◆ **Exercise brief**:
Report each line of the records below that holds the word "wsSendControl".

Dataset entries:
______

(** The head of one round of [wsRecvFrame], up to unmasking, with [size] the
    bytes of the message so far: [fin], the opcode and the payload, or [None]
    for [return message]. *)
Definition recv_one (sock : Z) (expectMasked : bool) (size : Z) : io W (option (bool * Z * bytes)) :=
  let! h := recvAll sock 2 in
  match h with
  | None => iret None
  | Some hdr =>
      let! h0 := ilift (rd hdr 0) in let! h1 := ilift (rd hdr 1) in
      let fin := negb (h0 .& 0x80 =? 0) in
      if negb (h0 .& 0x70 =? 0) then iret None else
      let op := h0 .& 0x0F in
      let masked := negb (h1 .& 0x80 =? 0) in
      if negb (eqb masked expectMasked) then iret None else
      let! l := recv_length sock (h1 .& 0x7F) in
      match l with
      | None => iret None
      | Some payloadLen =>
          let control := 0x08 <=? op in
          if (control && (negb fin || (125 <? payloadLen))) || (MAX_MESSAGE_SIZE <? payloadLen)
             || (MAX_MESSAGE_SIZE <? u64 (size + payloadLen)) then iret None else
          let! p := recv_body sock masked payloadLen in
          match p with
          | None => iret None
          | Some p => iret (Some (fin, op, p))
          end
      end
  end.

(** [while (true)] of [wsRecvFrame]; every round reads one frame. *)
Fixpoint recv_frames (fuel : nat) (sock : Z) (expectMasked : bool) (message : WSFrame)
    (fragmented : bool) : io W WSFrame :=
  match fuel with
  | O => ilift Stuck
  | S fuel =>
      let! r := recv_one sock expectMasked (zlen (payload message)) in
      match r with
      | None => iret message
      | Some (fin, op, p) =>
          if op =? 0x08 then
            let! _ := wsSendControl sock 0x08 p (negb expectMasked) in
            iret {| opcode := Some op; payload := p; isClose := true; isValid := true |}
          else if op =? 0x09 then
            let! ok := wsSendControl sock 0x0A p (negb expectMasked) in
            if ok then recv_frames fuel sock expectMasked message fragmented else iret message
          else if op =? 0x0A then recv_frames fuel sock expectMasked message fragmented
          else if (op =? 0x02) && negb fragmented then
            let message := message <| opcode := Some op |> <| payload := p |> in
            if fin then iret (message <| isValid := true |>)
            else recv_frames fuel sock expectMasked message true
          else if (op =? 0x00) && fragmented then
            let message := message <| payload := payload message ++ p |> in
            if fin then iret (message <| isValid := true |>)
            else recv_frames fuel sock expectMasked message fragmented
          else iret zero_WSFrame
      end
  end.

Definition wsRecvFrame (fuel : nat) (sock : Z) (expectMasked : bool) : io W WSFrame :=
  recv_frames fuel sock expectMasked new_WSFrame false.
End code.

(** ** The reference: RFC 6455 frames *)

(** The three ways a payload length is written. *)
Inductive lenform := Len7 | Len16 | Len64.

Record wsframe := {
  w_fin : bool; w_op : Z; w_form : lenform; w_key : option bytes; w_body : bytes;
}.

Definition form_code (form : lenform) (len : Z) : Z :=
  match form with Len7 => len | Len16 => 126 | Len64 => 127 end.
Definition form_ext (form : lenform) (len : Z) : bytes :=
  match form with Len7 => [] | Len16 => be_bytes 2 len | Len64 => be_bytes 8 len end.
Definition form_fits (form : lenform) (len : Z) : Prop :=
  match form with Len7 => len < 126 | Len16 => len < 2 ^ 16 | Len64 => len < 2 ^ 63 end.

______

◆ **Answer box**:
            let! _ := wsSendControl sock 0x08 p (negb expectMasked) in
            let! ok := wsSendControl sock 0x0A p (negb expectMasked) in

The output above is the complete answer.